**** MATERIAL SUPPLIED

Definition l_edges (x : list num) (n_bins : nat) : list num :=
  array_init n_bins (fun i => add (js_get x 0) (mul (bin_size x n_bins) (of_nat i))).

Definition r_edges (x : list num) (n_bins : nat) : list num :=
  array_init n_bins (fun i => add (js_get x 0) (mul (bin_size x n_bins) (of_nat (i + 1)))).

(** The inner loop: the first [j] with [x[i] <= r_edges[j]], if any. *)
Fixpoint find_bin (xi : num) (edges : list num) (j : nat) : option nat :=
  match edges with
  | [] => None
  | r :: edges' => if leb xi r then Some j else find_bin xi edges' (S j)
  end.

(** [hist[j] += 1; break], or nothing when the loop runs to its end. *)
Definition count_sample (edges : list num) (hist : list num) (xi : num) : list num :=
  match find_bin xi edges 0 with
  | Some j => alter (fun c => add c (of_nat 1)) j hist
  | None => hist
  end.

(** The outer loop over the (sorted) samples. *)
Definition counts (x : list num) (n_bins : nat) : list num :=
  fold_left (count_sample (r_edges x n_bins)) x (array_init n_bins (fun _ => of_nat 0)).

(** [hist.reduce((a, b) => a + b, 0)] *)
Definition js_sum (hist : list num) : num := fold_left add hist (of_nat 0).

(** [r_edges.map((c, i) => c - l_edges[i])] *)
Definition deltas (x : list num) (n_bins : nat) : list num :=
  imap (fun i c => sub c (js_get (l_edges x n_bins) i)) (r_edges x n_bins).

(** [hist.map((c, i) => c / deltas[i] / sum)] *)
Definition density (x : list num) (n_bins : nat) : list num :=
  let hist := counts x n_bins in
  let sum := js_sum hist in
  imap (fun i c => div (div c (js_get (deltas x n_bins) i)) sum) hist.

(** The whole callback. [x] is the array stored in [orig.data['values']]
    itself, and [Array.prototype.sort] sorts in place, so the stored array
    is the sorted one afterwards. [source.change.emit()] only notifies the
    renderer. *)
Definition callback (w : widget) : widget :=
  let x := js_sort (orig_values w) in
  let n_bins := bins_value w in
  {| orig_values := x;
     bins_value := n_bins;
     source_hist := density x n_bins;
     source_l_edges := l_edges x n_bins;
     source_r_edges := r_edges x n_bins |}.

End Generic.
(** * ArcForge: the selector-driven scraper, its enrichment step and its sinks

    A shallow embedding of
      - [src/tools/scraper/generic_scraper.py]  (class [GenericScraper]),
      - [src/tools/core/save_strategy.py]       (the file-based strategies),
      - [src/main.py]                           ([main], [get_saver]),
    followed by the properties of the pipeline.

    Python values are modelled as the code has them: [str] as [string],
    a value that is a [str] or [None] as [option string], [int] as [Z],
    an insertion-ordered [dict] as an association list that is updated in
    place, an exception as a constructor of [Exn].  Effects (printing, HTTP
    requests, sleeping, the file system) are threaded through a state and
    error monad over a [World].  The third-party libraries (bs4, requests,
    pandas serialisers, the wall clock) are interfaces the program is
    parameterised by. *)

From Stdlib Require Import String Ascii List ZArith Lia Bool Arith.
From Stdlib Require Import DecimalString DecimalZ.
Import ListNotations.
Open Scope string_scope.

(* ------------------------------------------------------------------ *)
(** ** Python builtins used by the program *)

Module Py.

(** [s.rstrip(c)]: every trailing occurrence of the character goes. *)
Fixpoint rstrip (c : ascii) (s : string) : string :=
  match s with
  | EmptyString => EmptyString
  | String a s' =>
      match rstrip c s' with
      | EmptyString => if Ascii.eqb a c then EmptyString else String a EmptyString
      | r => String a r
      end
  end.

(** [s.startswith(p)] *)
Definition startswith (s p : string) : bool := String.prefix p s.
(** C8: the inline-power parse fails if and only if both the module
    sequence and the PoE-interface sequence are empty, the sequences being
    the entries of the valid rows of the two sections; a blob with exactly
    one valid Module row and no valid Interface row succeeds with one
    module entry and an empty port sequence, as does the blob of
    end-to-end case 5. *)
Theorem parsePowerInline_fails_iff (rawOutput : string) :
  let lines := Strings.Split rawOutput newline in
  exists modules interfaces,
    Some <$> modules = Power.moduleEntry <$> moduleRows lines /\
    Some <$> interfaces = Power.interfaceEntry <$> interfaceRows lines /\
    Power.parsePowerInline rawOutput = Some (Power.outcome modules interfaces) /\
    (failed (Power.parsePowerInline rawOutput) <->
     modules = [] /\ interfaces = []) /\
    (length (moduleRows lines) = 1%nat -> interfaceRows lines = [] ->
     exists m, Power.parsePowerInline rawOutput = Some ([m], [], None)) /\
    Power.parsePowerInline case5Blob =
      Some ([ {| Power.Module_ := "1"; Power.Available := "1440.0";
                 Power.Used := "123.2"; Power.Remaining := "1316.8" |} ],
            [], None).
Proof.
  intros lines.
  destruct (scan_rows lines Power.initial) as (sec & ms & ifs & Hscan & Hm & Hi).
  cbn [Power.initial Power.modules Power.interfaces Power.currentSection app] in *.
  assert (Hparse : Power.parsePowerInline rawOutput = Some (Power.outcome ms ifs)).
  { unfold Power.parsePowerInline, Power.scan. fold lines. rewrite Hscan.
    reflexivity. }
  exists ms, ifs. split; [exact Hm|]. split; [exact Hi|]. split; [exact Hparse|].
  split; [|split].
  - rewrite Hparse. unfold failed, Power.outcome. split.
    + intros (x & e & H). destruct ms, ifs; try discriminate. auto.
    + intros [-> ->]. eauto.
  - intros H1 H0. rewrite Hparse. unfold moduleRows, interfaceRows in *.
    rewrite H0 in Hi. apply fmap_nil_inv in Hi as ->.
    assert (length ms = 1%nat) as Hlen
      by (rewrite <- H1, <- (length_fmap Some ms), Hm, length_fmap; reflexivity).
    destruct ms as [|m [|? ?]]; try discriminate. cbn. eauto.
  - vm_compute. reflexivity.
Qed.

Lemma parsePowerInline_fails_iff_witness :
  exists m, Power.parsePowerInline case5Blob = Some ([m], [], None).
Proof.
  destruct (parsePowerInline_fails_iff case5Blob)
    as (ms & ifs & _ & _ & _ & _ & H & _).
  apply H; vm_compute; reflexivity.
Defined.






(** ** LLDP neighbors *)

Lemma slice_in_bounds (s : string) (lo hi : Z) :
  0 <= lo -> lo <= hi -> hi <= Strings.len s -> is_Some (Strings.slice s lo hi).
Proof.
  intros H0 H1 H2. unfold Strings.slice.
  replace ((0 <=? lo) && (lo <=? hi) && (hi <=? Strings.len s)) with true;
    [eauto|].
  symmetry. rewrite !andb_true_iff, !Z.leb_le. auto.
Qed.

********

ABOUT THIS TASK:
Say how many lines of the data above have the string "Hscan" in them, and write nothing besides that number.

SOLUTION FOR THIS EXERCISE:
2